ACTIVITY: Only the lines from the beginning of the data below through the line that contains "intros Hlg Hp" should be repeated, exactly as written.

Records from a data collection
Lemma below_unique l1 l2 :
  Forall window_legal l1 -> l1 ≡ₚ l2 -> StronglySorted below l1 -> StronglySorted below l2 -> l1 = l2.
Proof.
  intros Hlg Hp Hs1 Hs2. revert l2 Hp Hs2. induction Hs1 as [|a l1 Hs1 IH Ha]; intros l2 Hp Hs2.
  { by apply Permutation_nil in Hp as ->. }
  apply Forall_cons in Hlg as [Hla Hlg].
  destruct Hs2 as [|b l2 Hs2 Hb]; [by symmetry in Hp; apply Permutation_nil_cons in Hp|].
  assert (a = b) as ->.
  { assert (Hina : a ∈ b :: l2) by (rewrite <- Hp; by left). apply elem_of_cons in Hina as [Hab|Hina]; [done|].
    assert (Hinb : b ∈ a :: l1) by (rewrite Hp; by left). apply elem_of_cons in Hinb as [Hab|Hinb]; [done|].
    rewrite Forall_forall in Ha, Hb. specialize (Ha b Hinb). specialize (Hb a Hina). unfold below in *.
    rewrite Forall_forall in Hlg. destruct (legal_range b (Hlg b Hinb)) as (_ & ? & _), (legal_range a Hla) as (_ & ? & _).
    lia. }
  f_equal. apply IH; [done|by apply Permutation_cons_inv in Hp|done].
Qed.

(** ** The registry *)

Lemma validate_entries_ok l :
  validate_entries l = PAGING_STATUS_OK <-> Forall (fun w => validate_device_window_entry w = PAGING_STATUS_OK) l.
Proof.
  induction l as [|w l IH]; cbn [validate_entries]; [by split; [constructor|]|].
  rewrite Forall_cons, <- IH. clear IH. destruct (validate_device_window_entry w); intuition congruence.
Qed.

(** A registry that is fit to be installed. *)
Definition registry_ok (l : paging_device_windows) : Prop :=
  Z.of_nat (length l) <= PAGING_DEVICE_WINDOW_CAPACITY /\
  Forall (fun w => validate_device_window_entry w = PAGING_STATUS_OK) l /\ ForallOrdPairs compatible l /\
  Forall (fun k => exists w, w ∈ l /\ dw_kind w = k)
    [PAGING_DEVICE_WINDOW_VGA_TEXT; PAGING_DEVICE_WINDOW_LOCAL_APIC; PAGING_DEVICE_WINDOW_IO_APIC].

Lemma found_iff (l : paging_device_windows) k :
  existsb (fun w => dw_kind w =? k) l = true <-> exists w, w ∈ l /\ dw_kind w = k.
Proof.
  rewrite existsb_exists. split; intros (w & Hw & Hk); exists w; apply list_elem_of_In in Hw || rewrite list_elem_of_In in Hw;
    (split; [try done; by apply list_elem_of_In|lia]).
Qed.

Lemma validate_windows_iff l r :
  paging_device_windows_validate (Some l) true = (PAGING_STATUS_OK, r) <-> registry_ok l /\ r = Some (sort_windows l).
Proof.
  unfold paging_device_windows_validate, registry_ok. cbn [negb].
  destruct (Z.ltb_spec PAGING_DEVICE_WINDOW_CAPACITY (Z.of_nat (length l))); [split; [done|lia]|].
  rewrite <- validate_entries_ok. destruct (validate_entries l); try (split; [done|by intros ((_ & ? & _) & _)]).
  pose proof (pair_faults_spec l (false, false, false)) as Hpf. cbv zeta beta.
  rewrite !Forall_cons, Forall_nil, <- !found_iff.
  destruct (pair_faults l (false, false, false)) as [[c d] o].
  destruct c, d, o; try (split; [done|]; intros ((_ & _ & Hc & _) & _); discriminate (proj2 Hpf (conj eq_refl Hc))).
  destruct (existsb (fun w => dw_kind w =? PAGING_DEVICE_WINDOW_VGA_TEXT) l);
    [|by split; [|intros ((_ & _ & _ & ? & _) & _)]].
  destruct (existsb (fun w => dw_kind w =? PAGING_DEVICE_WINDOW_LOCAL_APIC) l);
    [|by split; [|intros ((_ & _ & _ & _ & ? & _) & _)]].
  destruct (existsb (fun w => dw_kind w =? PAGING_DEVICE_WINDOW_IO_APIC) l);
    [|by split; [|intros ((_ & _ & _ & _ & _ & ? & _) & _)]].
  cbn [negb orb]. split; [intros [= <-]|by intros [_ ->]]. split; [|done].
  split; [lia|]. split; [done|]. split; [by apply Hpf|done].
Qed.
(** The null page. *)
Lemma null_page a :
  0 <= a < 4096 -> region_needs_page_table windows 0 = true -> translation h m a pat = unmapped.
Proof.
  intros Ha Hn. assert (E : a - a mod 0x200000 = 0) by (change 0x200000 with 2097152; div_lia).
  pose proof (page_valid a ltac:(lia)) as Hp. rewrite E in Hp. specialize (Hp Hn).
  assert (Ep : page_of a = 0) by (unfold page_of; div_lia). rewrite Ep in Hp. unfold page_expected in Hp.
  cbn [Z.eqb] in Hp. apply bool_decide_eq_true in Hp.
  unfold translate_address in Hp. rewrite (low_canonical 0) in Hp by lia. cbn [negb] in Hp.
  apply (walk_unmapped 3 (root h) 0 a true true true true true true pat pat m); [lia| |].
  - by rewrite <- (prefix_page_of a), Ep.
  - destruct (walk_total 3 (root h) 0 true true true pat m) as [-> |(tr & Htr)]; [done|].
    change (PAGING_LEVEL_COUNT - 1)%nat with 3%nat in Hp. by rewrite Htr in Hp.
Qed.
End Readback.

(** ** The installed hierarchy *)

Lemma pat_entry_land x i : 0 <= i -> pat_entry x i = (x .>> (i * 8)) .& Z.ones 8.
Proof. intros Hi. unfold pat_entry, wrap. by rewrite Z.land_ones. Qed.

(** The one entry that is replaced, and the two that the mappings rely on. *)
Lemma pat_installed basic extended features cr4 pat :
  decode_processor_support basic extended features cr4 pat = PAGING_STATUS_OK ->
  pat_ok (pat_replace_entry pat PAT_WRITE_COMBINING_ENTRY PAT_TYPE_WRITE_COMBINING).
Proof.
  unfold decode_processor_support. intros Hd.
  repeat match type of Hd with (if ?c then _ else _) = _ => let E := fresh "E" in destruct c eqn:E; [done|] end.
  match goal with H : _ || _ = false |- _ => apply orb_false_iff in H as [H0%negb_false_iff%Z.eqb_eq H3%negb_false_iff%Z.eqb_eq] end.
  unfold PAT_WRITE_BACK_ENTRY, PAT_DEVICE_ENTRY in *. rewrite pat_entry_land in H0, H3 by lia.
  unfold pat_ok. rewrite !pat_entry_land by lia. unfold pat_replace_entry. cbv zeta.
  rewrite !Z.shiftr_lor, !Z.shiftr_land, !Z.land_lor_distr_l, <- !Z.land_assoc.
  split_and!.
  - rewrite <- H0. etrans; [|apply Z.lor_0_r]. apply (f_equal2 Z.lor); reflexivity.
  - etrans; [apply (f_equal2 Z.lor); [apply Z.land_0_r|reflexivity]|reflexivity].
  - rewrite <- H3. etrans; [|apply Z.lor_0_r]. apply (f_equal2 Z.lor); reflexivity.
Qed.

Lemma installed_space h m T r : space_ok h m T -> space_ok (set_live true h) (set_cr3 r m) T.
Proof.
  intros (Ht & Hwf & Hi & Ha). split; [|done]. by apply (tree_ok_leaves h (set_live true h) m (set_cr3 r m) T Ht).
Qed.

Lemma set_cr3_walk n t va w x u pat r m : translate_walk n t va w x u pat (set_cr3 r m) = translate_walk n t va w x u pat m.
Proof. revert t w x u. induction n as [|n IH]; intros t w x u; rewrite !translate_walk_unfold; [done|]. cbv zeta. by rewrite IH. Qed.

Section Initialize.
Context {C : Type} `{!processor C} `{!kernel_image}.

(** What a successful initialization leaves. *)
Record boot_installed (l : paging_device_windows) (b : boot C) : Prop := {
  bi_tables : exists T, paging_ok (bt_paging b) T;
  bi_root : cr3 (mem (bt_paging b)) = root (live_hierarchy (bt_paging b));
  bi_registers : cpu_read_msr IA32_PAT_MSR (bt_cpu b) = pat_after (state (bt_paging b)) /\
    has (cpu_read_msr IA32_EFER_MSR (bt_cpu b)) EFER_NO_EXECUTE_ENABLE = true /\
    has (cpu_read_cr0 (bt_cpu b)) CR0_WRITE_PROTECT = true;
  bi_windows : installed_device_windows b = sort_windows l /\ registry_ok l;
  bi_write_xor_execute : write_xor_execute (bt_paging b);
  bi_null a : 0 <= a < 4096 -> paging_translate a true (bt_paging b) = unmapped;
  bi_high a : address_is_canonical a = true -> 2 ^ 32 <= a -> paging_translate a true (bt_paging b) = unmapped;
  bi_device w a : w ∈ l -> in_window w a -> paging_translate a true (bt_paging b) =
    (PAGING_STATUS_OK, Translation a (device_window_mapping_permissions w) (dw_type w) 1 false);
  bi_memory a : 4096 <= a < 2 ^ 32 -> (forall w, w ∈ l -> ~ in_window w a) -> exists lvl,
    paging_translate a true (bt_paging b) =
      (PAGING_STATUS_OK, Translation a (image_permissions a) PAGING_MEMORY_WRITE_BACK lvl false)
}.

SOLVED PROBLEM:
Lemma below_unique l1 l2 :
  Forall window_legal l1 -> l1 ≡ₚ l2 -> StronglySorted below l1 -> StronglySorted below l2 -> l1 = l2.
Proof.
  intros Hlg Hp Hs1 Hs2. revert l2 Hp Hs2. induction Hs1 as [|a l1 Hs1 IH Ha]; intros l2 Hp Hs2.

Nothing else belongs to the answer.